Your passport needs to be valid for at least three months past your departure date from Italy. Most travellers aim for six months of remaining validity just to stay on the safe side, and it's a habit worth keeping.
An Argentine passport meeting the validity requirement above, with enough blank pages free for entry and exit stamps when you cross the Italian border.
You'll want a confirmed ticket showing you're leaving Italy before your allowed time runs out. A return flight home or any onward booking works fine - just have it on your phone or printed and easy to find.
A confirmed hotel reservation, a short-term rental booking, or a written invitation from whoever is hosting you in Italy with their full address. Any of these gets the job done at border control.
Be ready to show you can support yourself for the length of your stay. A recent bank statement or a credit card you can access at the border is more than enough for most travellers.
Italy doesn't make it a hard entry requirement, but proper medical coverage is genuinely worth having.

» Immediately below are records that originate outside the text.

(** The version an accepted request line is given. *)
Lemma ReadHTTPRequestLine_version (stream : istream) (proto0 : Z)
  (method0 uri0 : string) (proto : Z) (http_method http_uri : string)
  (stream' : istream) :
  ReadHTTPRequestLine stream proto0 method0 uri0
  = (true, proto, http_method, http_uri, stream') ->
  proto =
  match Str.strstr
          (Str.c_str
             (if (2 <? length (Str.split " " (getline stream).1))%nat
              then nth 2 (Str.split " " (getline stream).1) EmptyString
              else EmptyString)) "HTTP/1." with
  | Some ver => Str.atoi (Str.drop 7 ver)
  | None => 0
  end.
Proof.
  unfold ReadHTTPRequestLine. destruct (getline stream) as [str st]. cbn [fst snd].
  destruct (length (Str.split " " str) <? 2)%nat; [discriminate|].
  destruct (negb _ && negb _); [discriminate|].
  destruct (_ || _); [discriminate|].
  now intros [= <- _ _ _].
Qed.

(** C8. [ReadHTTPRequestLine] fails when the line splits into fewer than
    two tokens, when the first token is neither [GET] nor [POST], and when
    the second token is empty or does not begin with [/].  Otherwise it
    succeeds and hands back the two tokens, and the protocol version is
    settled for every such line: it is the integer that follows the first
    ["HTTP/1."] in the third token (the digit [X] of ["HTTP/1.X"]), and 0
    when there is no third token or the third token has no ["HTTP/1."]. *)
Theorem ReadHTTPRequestLine_accepts (stream : istream) (proto0 : Z) (method0 uri0 : string)
  (vWords : list string) (ok : bool) (proto : Z) (http_method http_uri : string)
  (stream' : istream) :
  vWords = Str.split " " (getline stream).1 ->
  ReadHTTPRequestLine stream proto0 method0 uri0
  = (ok, proto, http_method, http_uri, stream') ->
  ((length vWords < 2)%nat -> ok = false) /\
  (nth 0 vWords EmptyString <> "GET" -> nth 0 vWords EmptyString <> "POST" ->
   ok = false) /\
  (nth 1 vWords EmptyString = EmptyString -> ok = false) /\
  ((forall rest, nth 1 vWords EmptyString <> String "/" rest) -> ok = false) /\
  ((2 <= length vWords)%nat ->
   nth 0 vWords EmptyString = "GET" \/ nth 0 vWords EmptyString = "POST" ->
   (exists rest, nth 1 vWords EmptyString = String "/" rest) ->
   ok = true /\ http_method = nth 0 vWords EmptyString
   /\ http_uri = nth 1 vWords EmptyString
   /\ (forall d, (2 < length vWords)%nat ->
                 nth 2 vWords EmptyString = "HTTP/1." +:+ String d EmptyString ->
                 Str.isdigit d = true -> proto = Z.of_N (N_of_ascii d) - 48)
   /\ (forall pre post,
         (2 < length vWords)%nat ->
         first_occurrence "HTTP/1." pre post (Str.c_str (nth 2 vWords EmptyString)) ->
         proto = Str.atoi post)
   /\ ((2 < length vWords)%nat ->
       contains "HTTP/1." (Str.c_str (nth 2 vWords EmptyString)) ->
       exists pre post,
         first_occurrence "HTTP/1." pre post (Str.c_str (nth 2 vWords EmptyString))
         /\ proto = Str.atoi post)
   /\ (length vWords = 2%nat
       \/ ~ contains "HTTP/1." (Str.c_str (nth 2 vWords EmptyString)) ->
       proto = 0)
   /\ (length vWords = 2%nat \/ ~ contains "HTTP/1." (nth 2 vWords EmptyString) ->
       proto = 0)).
Proof.
  intros Hw H.
  destruct (ReadHTTPRequestLine_tokens stream proto0 method0 uri0 vWords ok proto
              http_method http_uri stream' Hw H) as (H1 & H2 & H3 & H4 & H5).
  split; [exact H1|]. split; [exact H2|]. split; [exact H3|]. split; [exact H4|].
  intros Hlen Hmeth Huri.
  destruct (H5 Hlen Hmeth Huri) as (Hok & Hm & Hu & Hdigit & Hzero).
  subst ok. pose proof (ReadHTTPRequestLine_version _ _ _ _ _ _ _ _ H) as Hp.
  rewrite <- Hw in Hp.
  split; [reflexivity|]. split; [exact Hm|]. split; [exact Hu|].
  split; [exact Hdigit|].
  split; [|split; [|split; [|exact Hzero]]].
  - intros pre post Hthree Hfirst. apply Nat.ltb_lt in Hthree.
    rewrite Hthree, (strstr_first _ _ _ _ Hfirst) in Hp. exact Hp.
  - intros Hthree Hcont. apply Nat.ltb_lt in Hthree. rewrite Hthree in Hp.
    destruct (Str.strstr (Str.c_str (nth 2 vWords EmptyString)) "HTTP/1.")
      as [suf|] eqn:E; [|now apply strstr_contains in Hcont].
    destruct (strstr_Some _ _ _ E) as (pre & post & Hfirst & ->).
    exists pre, post. split; [exact Hfirst | exact Hp].
  - intros [Htwo|Hno].
    + rewrite Htwo in Hp. exact Hp.
    + destruct (2 <? length vWords)%nat; [|exact Hp].
      now rewrite (strstr_absent _ _ Hno) in Hp.
Qed.
(** The three sections share one shape: present, a list, not empty, every
    element accepted.  The messages are passed in because the source
    spells the empty [Market_Summary] differently from the others. *)
Definition check_section (payload : dict) (key : string)
  (msg_missing msg_not_list msg_empty : string)
  (check : nat -> pyval -> option string) : option string :=
  match dict_get payload key with
  | None => Some msg_missing
  | Some (PList []) => Some msg_empty
  | Some (PList items) => first_failure check 0 items
  | Some _ => Some msg_not_list
  end.

Definition validate_tick_payload (payload : pyval) : bool * string :=
  match payload with
  | PDict d =>
      match check_section d "Positions"
              "Missing required field: Positions"
              "Positions must be a list"
              "Positions must be a non-empty list" check_position with
      | Some msg => (false, msg)
      | None =>
      match check_section d "Market_Summary"
              "Missing required field: Market_Summary"
              "Market_Summary must be a list"
              "Market Summary must be a non-empty list" check_summary with
      | Some msg => (false, msg)
      | None =>
      match check_section d "market_history"
              "Missing required field: market_history"
              "market_history must be a list"
              "market_history must be a non-empty list" check_history with
      | Some msg => (false, msg)
      | None =>
          match dict_get d "DAY" with
          | Some day =>
              if negb (is_str day)
              then (false, "DAY must be a string in 'yyyy-mm-dd' format")
              else (true, "")
          | None => (true, "")
          end
      end end end
  | _ => (false, "Payload must be a JSON object")
  end.

End Validators.

(* ===================================================================== *)
(** ** The surroundings of the program *)
(* ===================================================================== *)

(** The text of a JSON document, represented by what [json.loads] (or
    [response.json()]) makes of it. *)
Inductive json_text : Type :=
| Unparsable
| Parses (v : pyval).

(** One entry of [choice.message.tool_calls]: [call.type],
    [call.function.name] and [call.function.arguments or "{}"]. *)
Record tool_call : Type := {
  call_type : string;
  function_name : string;
  function_arguments : json_text
}.

(** What [_client.chat.completions.create(...)] followed by
    [resp.choices[0]] gives: an exception, or a message with its [content]
    and its [tool_calls], either of which may be [None]. *)
Inductive llm_outcome : Type :=
| LlmRaises
| LlmMessage (content : option string) (tool_calls : option (list tool_call)).

(** What [requests.post(...)] gives: an exception, or a response with its
    [status_code] and body. *)
Inductive http_outcome : Type :=
| HttpRaises
| HttpResponse (status_code : Z) (body : json_text).

(** Everything the program takes from outside its own code. *)
Record env : Type := {
  (** [repr] of a float, a list or a dict, which is what [str] returns for
      them; left uninterpreted *)
  py_repr : pyval -> string;
  (** [s.upper()], [s.strip()] and [int(s)] ([None] when it raises) for a
      string [s] that is not ASCII; left uninterpreted *)
  unicode_upper : string -> string;
  unicode_strip : string -> string;
  unicode_int : string -> option Z;
  (** [sys.get_int_max_str_digits()]: 4300 unless configured otherwise,
      and 0 in an interpreter that has no such limit *)
  int_max_str_digits : Z;
  (** the language model, asked about a payload *)
  chat_completion : pyval -> llm_outcome;
  (** the trade-execution service, sent a request body *)
  post_make_trade : pyval -> http_outcome;
  (** [os.getenv('MOTHERSHIP_API_KEY')] *)
  MOTHERSHIP_API_KEY : option string;
  (** [datetime.now().strftime('%Y-%m-%d')] *)
  today : string
}.

(** A recommendation is the dict [{"action", "ticker", "quantity"}] that
    [evaluate_portfolio] and the fallback of [analyze_tick] build: two
    strings and an int, by construction. *)
Record recommendation : Type := {
  action : string;
  ticker : string;
  quantity : Z
}.

Definition rec_dict (r : recommendation) : pyval :=
  PDict [("action", PStr (action r)); ("ticker", PStr (ticker r));
         ("quantity", PInt (quantity r))].
(* ===== verification/_CoqProject ===== *)
-Q . S2P
Prelude.v
GoStrings.v
GoBase64.v
GoUtf8.v
GoJson.v
JsonFacts.v
JsonText.v
GoUrl.v
GoFloat.v
GoSha1.v
GoCrypto.v
GoX509.v
GoSql.v
GoGcm.v
Toy.v
ToyX509.v
AesModes.v
Encryption.v
Model.v
KeyCrypto.v
CertCrypto.v
StoreCore.v
SqlSchema.v
SecretStore.v
EncryptedStore.v
SecretBackup.v
KeyStore.v
CertStore.v
HttpJson.v
CertJson.v
SqlCore.v
SqlSecrets.v
SqlKeys.v
SqlCerts.v
Http.v
HttpSecrets.v
HttpKeys.v
HttpCerts.v
SqlApi.v
SqlFacts.v
SqlFrame.v
ToySql.v
SqlRows.v
SqlKeep.v
SqlMirror.v
SqlTimeline.v
SqlKeyFacts.v
SqlKeyTimeline.v
SqlKeyMemory.v
SqlMemory.v
SqlRefine.v
SqlRaces.v
SqlInv.v
ToyHttp.v
StoreInv.v
StoreSafety.v
SoftDelete.v
Lifecycle.v
Issuing.v
AtRest.v
SealedStore.v
HttpSame.v
HttpSecrecy.v
HttpBackends.v
SqlSecrecy.v
HttpProofs.v
HttpListing.v
Auth.v
WebJson.v
Web.v
Server.v
ServerProofs.v
AuthProofs.v
WebProofs.v
ToyAuth.v
ToyWeb.v
WebRestart.v
Main.v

Healthcare costs for visitors can be steep, and one unexpected hospital visit changes the tone of a trip fast.
ETIAS - the European Travel Information and Authorization System — is expected to come into effect in late 2026. For now, Argentines can walk into Italy and the rest of the Schengen Area without any pre-travel online authorisation. Keep an eye on the official EU ETIAS portal before you book, because the launch date could move.